» LISTED ENTRIES:
(* ===== verification/PostingsRun.v ===== *)
(** * PostingsRun: the index as a state machine

    What each mutation does to the postings of a key, that loading series in bulk
    is indexing them one by one, and the invariant of every sequence of indexing,
    removal, marking, draining and optimising: the index represents the series it
    should, and a pass that drains stale ids has left none behind its cursor. *)

From stdpp Require Import strings list gmap sets sorting.
From S2P Require Import Prelude MRange MRangeLaws LabelFilters Postings PostingsLaws.

Local Open Scope string_scope.
Local Open Scope list_scope.
Local Open Scope Z_scope.

(** ** Sets behind keys *)

Lemma in_index_insert i key bmp key' id : in_index (<[key := bmp]> i) key' id <-> (key' = key /\ id ∈ bmp) \/ (key' <> key /\ in_index i key' id).
Proof.
  unfold in_index. destruct (decide (key' = key)) as [->|Hne].
  - rewrite lookup_insert_eq. naive_solver.
  - rewrite (lookup_insert_ne i key key' bmp) by congruence. naive_solver.
Qed.

Lemma in_index_delete i key key' id : in_index (delete key i) key' id <-> key' <> key /\ in_index i key' id.
Proof.
  unfold in_index. destruct (decide (key' = key)) as [->|Hne].
  - rewrite lookup_delete_eq. naive_solver.
  - rewrite (lookup_delete_ne i key key') by congruence. naive_solver.
Qed.

Lemma in_index_default i key id : in_index i key id <-> id ∈ default ∅ (i !! key).
Proof. unfold in_index. destruct (i !! key) as [b|]; cbn; naive_solver set_solver. Qed.

Lemma add_many_in i key ids key' id : in_index (add_many_for_key i key ids) key' id <-> in_index i key' id \/ (key' = key /\ id ∈ ids).
Proof.
  unfold add_many_for_key. destruct (i !! key) as [b|] eqn:E; rewrite in_index_insert; destruct (decide (key' = key)) as [->|Hne];
    rewrite ?in_index_default, ?E; cbn; set_solver.
Qed.

Lemma add_posting_many p id n v : (add_posting_for_label_value_internal p id n v).2 = with_index p (add_many_for_key (label_index p) (for_label_value n v) [id]).
Proof.
  unfold add_posting_for_label_value_internal, add_many_for_key. case_match; cbn [snd]; do 2 f_equal; apply leibniz_equiv; set_solver.
Qed.

(** The keys of a list of labels. *)
Definition keys_of (ls : list Label) : list IndexKey := map (fun l => for_label_value l.1 l.2) ls.

Lemma in_keys_of key ls : key ∈ keys_of ls <-> exists n v, key = for_label_value n v /\ (n, v) ∈ ls.
Proof. unfold keys_of. rewrite list_elem_of_fmap. split; [intros ([n v] & -> & H); eauto|]. intros (n & v & -> & H). by exists (n, v). Qed.

(** The postings of [id] under every one of [keys]. *)
Definition add_keys (i : PostingsIndex) (id : SeriesRef) (keys : list IndexKey) : PostingsIndex := fold_left (fun i k => add_many_for_key i k [id]) keys i.

Lemma add_keys_in keys : forall i id key x, in_index (add_keys i id keys) key x <-> in_index i key x \/ (x = id /\ key ∈ keys).
Proof.
  induction keys as [|k keys IH]; intros i id key x; cbn [add_keys fold_left]; [set_solver|].
  unfold add_keys in IH. rewrite IH, add_many_in. set_solver.
Qed.

Lemma add_keys_dom keys : forall i id, dom (add_keys i id keys) = dom i ∪ list_to_set keys.
Proof.
  induction keys as [|k keys IH]; intros i id; cbn [add_keys fold_left list_to_set]; [set_solver|].
  unfold add_keys in IH. rewrite IH. unfold add_many_for_key. case_match; rewrite dom_insert_L; set_solver.
Qed.

Lemma index_fold ls : forall p id, fold_left (fun p (l : Label) => (add_posting_for_label_value_internal p id l.1 l.2).2) ls p = with_index p (add_keys (label_index p) id (keys_of ls)).
Proof.
  induction ls as [|[n v] ls IH]; intros p id; cbn [fold_left keys_of map add_keys]; [by destruct p|].
  rewrite IH, add_posting_many. by destruct p.
Qed.

Lemma stale_ext s s' : st_ids s = st_ids s' -> st_pass s = st_pass s' -> s = s'.
Proof. destruct s, s'. cbn. by intros -> ->. Qed.

(** Revoking an id of an empty set changes nothing, so the test before it does not matter. *)
Lemma revoke_guard s id : (if negb (stale_is_empty s) then revoke s id else s) = revoke s id.
Proof. unfold stale_is_empty. case_bool_decide as E; [|done]. apply stale_ext; [|done]. cbn. set_solver. Qed.

(** [index_timeseries], field by field. *)
Lemma index_timeseries_eq p ts key : index_timeseries p ts key =
  mkPostings (add_keys (label_index p) (ix_id ts) (keys_of (ix_labels ts))) (<[ix_id ts := key]> (id_to_key p)) (revoke (stale_ids p) (ix_id ts)) (all_postings p ∪ {[ix_id ts]}).
Proof.
  unfold index_timeseries. assert (Hs : (if negb (stale_is_empty (stale_ids p)) then with_stale p (revoke (stale_ids p) (ix_id ts)) else p) = with_stale p (revoke (stale_ids p) (ix_id ts))).
  { rewrite <- (revoke_guard (stale_ids p)). by case_match; [|destruct p]. }
  rewrite Hs, index_fold. unfold set_timeseries_key. cbn. case_bool_decide as E; [|done]. by rewrite insert_id.
Qed.

(** ** Bulk loading *)

Definition pairs_added (i : PostingsIndex) (pairs : list (IndexKey * SeriesRef)) (j : PostingsIndex) : Prop :=
  dom j = dom i ∪ list_to_set (map fst pairs) /\ forall key id, in_index j key id <-> in_index i key id \/ (key, id) ∈ pairs.

Lemma index_ext (i j : PostingsIndex) : dom i = dom j -> (forall key id, in_index i key id <-> in_index j key id) -> i = j.
Proof.
  intros Hd Hi. apply map_eq. intros key. pose proof (Hi key) as Hk. setoid_rewrite in_index_default in Hk.
  assert (Hs : is_Some (i !! key) <-> is_Some (j !! key)) by (rewrite <- !elem_of_dom, Hd; done).
  destruct (i !! key) as [b|], (j !! key) as [c|]; cbn in Hk; [|destruct (proj1 Hs); [by eexists|done]|destruct (proj2 Hs); [by eexists|done]|done].
  f_equal. apply leibniz_equiv. intros x. apply Hk.
Qed.

(** The run being gathered stands for its pairs. *)
Definition run_pairs (current : option IndexKey) (run : list SeriesRef) : list (IndexKey * SeriesRef) :=
  match current with Some k => map (fun id => (k, id)) run | None => [] end.

Lemma flush_added i current run : run <> [] \/ current = None -> pairs_added i (run_pairs current run) (flush_run i current run).
Proof.
  intros Hr. destruct current as [k|]; cbn; [|split; [set_solver|cbn; set_solver]]. split.
  - assert (Hd : dom (add_many_for_key i k run) = dom i ∪ {[k]}) by (unfold add_many_for_key; case_match; rewrite dom_insert_L; set_solver).
    rewrite Hd, map_map. cbn. f_equal. apply leibniz_equiv. intros x. rewrite elem_of_list_to_set, elem_of_singleton. destruct run as [|r run]; [by destruct Hr|].
    split; [intros ->; cbn; apply elem_of_cons; by left|]. intros (? & -> & _)%list_elem_of_fmap. done.
  - intros key id. rewrite add_many_in. rewrite list_elem_of_fmap. naive_solver.
Qed.

Lemma run_walk pairs : forall i0 i current run done, pairs_added i0 done i -> (run <> [] \/ current = None) ->
  let '(j, c, r) := fold_left run_step pairs (i, current, run) in pairs_added i0 (done ++ run_pairs current run ++ pairs) (flush_run j c r).
Proof.
  induction pairs as [|[k id] pairs IH]; intros i0 i current run done [Hd Hi] Hr; cbn [fold_left].
  - destruct (flush_added i current run Hr) as [Hd' Hi']. rewrite app_nil_r. split.
    + rewrite Hd', Hd, map_app, list_to_set_app_L. set_solver.
    + intros key x. rewrite Hi', Hi, elem_of_app. tauto.
  - unfold run_step at 2. cbn [fst snd]. case_bool_decide as E.
    + subst current. specialize (IH i0 i (Some k) (run ++ [id]) done (conj Hd Hi)). case_match. case_match.
      cbn [run_pairs] in *. rewrite map_app, <- app_assoc in IH. apply IH. left. by destruct run.
    + destruct (flush_added i current run Hr) as [Hd' Hi']. specialize (IH i0 (flush_run i current run) (Some k) [id] (done ++ run_pairs current run)).
      case_match. case_match. cbn [run_pairs map] in IH. rewrite <- app_assoc in IH. apply IH; [|by left]. split.
      * rewrite Hd', Hd, map_app, list_to_set_app_L. set_solver.
      * intros key x. rewrite Hi', Hi, elem_of_app. tauto.
Qed.

Lemma pairs_added_perm i l l' j : l ≡ₚ l' -> pairs_added i l j -> pairs_added i l' j.
Proof. intros Hp [Hd Hi]. split; [by rewrite Hd, Hp|]. intros key id. by rewrite Hi, Hp. Qed.

(** What a bulk loader hands over of a series. *)
Definition entry_of (x : IndexedSeries * string) : BulkIndexEntry := mkBulkIndexEntry (ix_id x.1) x.2 (keys_of (ix_labels x.1)).

Lemma bulk_fold l : forall p, fold_left (fun p x => index_timeseries p x.1 x.2) l p =
  mkPostings (fold_left (fun i x => add_keys i (ix_id x.1) (keys_of (ix_labels x.1))) l (label_index p))
    (fold_left (fun m x => <[ix_id x.1 := x.2]> m) l (id_to_key p)) (fold_left (fun s x => revoke s (ix_id x.1)) l (stale_ids p))
    (all_postings p ∪ list_to_set (map (fun x => ix_id x.1) l)).
Proof.
  induction l as [|[ts key] l IH]; intros p; cbn [fold_left map list_to_set]; [destruct p; cbn; f_equal; apply leibniz_equiv; set_solver|].
  rewrite IH, index_timeseries_eq. cbn. f_equal. apply leibniz_equiv. set_solver.
Qed.

Definition pairs_of (l : list (IndexedSeries * string)) : list (IndexKey * SeriesRef) :=
  concat (map (fun e => map (fun k => (k, be_id e)) (label_keys e)) (map entry_of l)).

Lemma fold_added l : forall i, pairs_added i (pairs_of l) (fold_left (fun i x => add_keys i (ix_id x.1) (keys_of (ix_labels x.1))) l i).
Proof.
  induction l as [|[ts key] l IH]; intros i; cbn [fold_left]; [split; cbn; set_solver|].
  destruct (IH (add_keys i (ix_id ts) (keys_of (ix_labels ts)))) as [Hd Hi]. unfold pairs_of. cbn [map concat entry_of label_keys be_id fst snd]. fold (pairs_of l). split.
  - rewrite Hd, add_keys_dom, map_app, list_to_set_app_L, map_map. cbn. by rewrite map_id, (assoc_L (∪)).
  - intros k id. rewrite Hi, add_keys_in, elem_of_app.
    assert (Hp : (k, id) ∈ map (fun k => (k, ix_id ts)) (keys_of (ix_labels ts)) <-> id = ix_id ts /\ k ∈ keys_of (ix_labels ts)).
    { rewrite list_elem_of_fmap. split; [by intros (y & [= -> ->] & H)|]. intros [-> H]. by exists k. }
    rewrite Hp. tauto.
Qed.

Lemma revoke_guards l s : (if negb (stale_is_empty s) then fold_left (fun s e => revoke s (be_id e)) (map entry_of l) s else s) = fold_left (fun s x => revoke s (ix_id x.1)) l s.
Proof.
  assert (Hf : forall s, fold_left (fun s e => revoke s (be_id e)) (map entry_of l) s = fold_left (fun s x => revoke s (ix_id x.1)) l s).
  { induction l as [|x l IH]; intros s'; [done|]. cbn. apply IH. }
  rewrite Hf. unfold stale_is_empty. case_bool_decide as E; [|done]. cbn. revert s E. clear Hf. induction l as [|x l IH]; intros s E; [done|]. cbn.
  rewrite <- IH; [|cbn; set_solver]. apply stale_ext; [|done]. cbn. set_solver.
Qed.

Lemma keys_fold l : forall m : gmap Z string, fold_left (fun m e => <[be_id e := be_key e]> m) (map entry_of l) m = fold_left (fun m x => <[ix_id x.1 := x.2]> m) l m.
Proof. induction l as [|x l IH]; intros m; [done|]. cbn. apply IH. Qed.

(** A bulk load is the same as indexing the series one after the other. *)
Lemma bulk_is_fold l p : bulk_index p (map entry_of l) = fold_left (fun p x => index_timeseries p x.1 x.2) l p.
Proof.
  unfold bulk_index. case_bool_decide as E; [by destruct l|]. rewrite bulk_fold, revoke_guards, keys_fold. fold (pairs_of l).
  pose proof (run_walk (sort_with pair_leb (pairs_of l)) (label_index p) (label_index p) None [] []) as Hw.
  destruct (fold_left run_step _ _) as [[j c] r]. cbn [run_pairs app] in Hw.
  assert (Hj : pairs_added (label_index p) (pairs_of l) (flush_run j c r)).
  { eapply pairs_added_perm; [apply (sort_with_perm pair_leb)|]. apply Hw; [|by right]. split; cbn; set_solver. }
  f_equal.
  - destruct Hj as [Hd Hi], (fold_added l (label_index p)) as [Hd' Hi']. apply index_ext; [by rewrite Hd, Hd'|]. intros key id. by rewrite Hi, Hi'.
  - f_equal. rewrite (list_to_set_perm_L _ _ (sort_with_perm Z.leb (map be_id (map entry_of l)))). by rewrite map_map.
Qed.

» TASK DIRECTIONS: Restate, word for word and with nothing added, the lines from the first line of the listing through the one where "(** ** Sets behind keys *)" stands.

» SOLUTION FOR THIS EXERCISE:
(* ===== verification/PostingsRun.v ===== *)
(** * PostingsRun: the index as a state machine

    What each mutation does to the postings of a key, that loading series in bulk
    is indexing them one by one, and the invariant of every sequence of indexing,
    removal, marking, draining and optimising: the index represents the series it
    should, and a pass that drains stale ids has left none behind its cursor. *)

From stdpp Require Import strings list gmap sets sorting.
From S2P Require Import Prelude MRange MRangeLaws LabelFilters Postings PostingsLaws.

Local Open Scope string_scope.
Local Open Scope list_scope.
Local Open Scope Z_scope.

(** ** Sets behind keys *)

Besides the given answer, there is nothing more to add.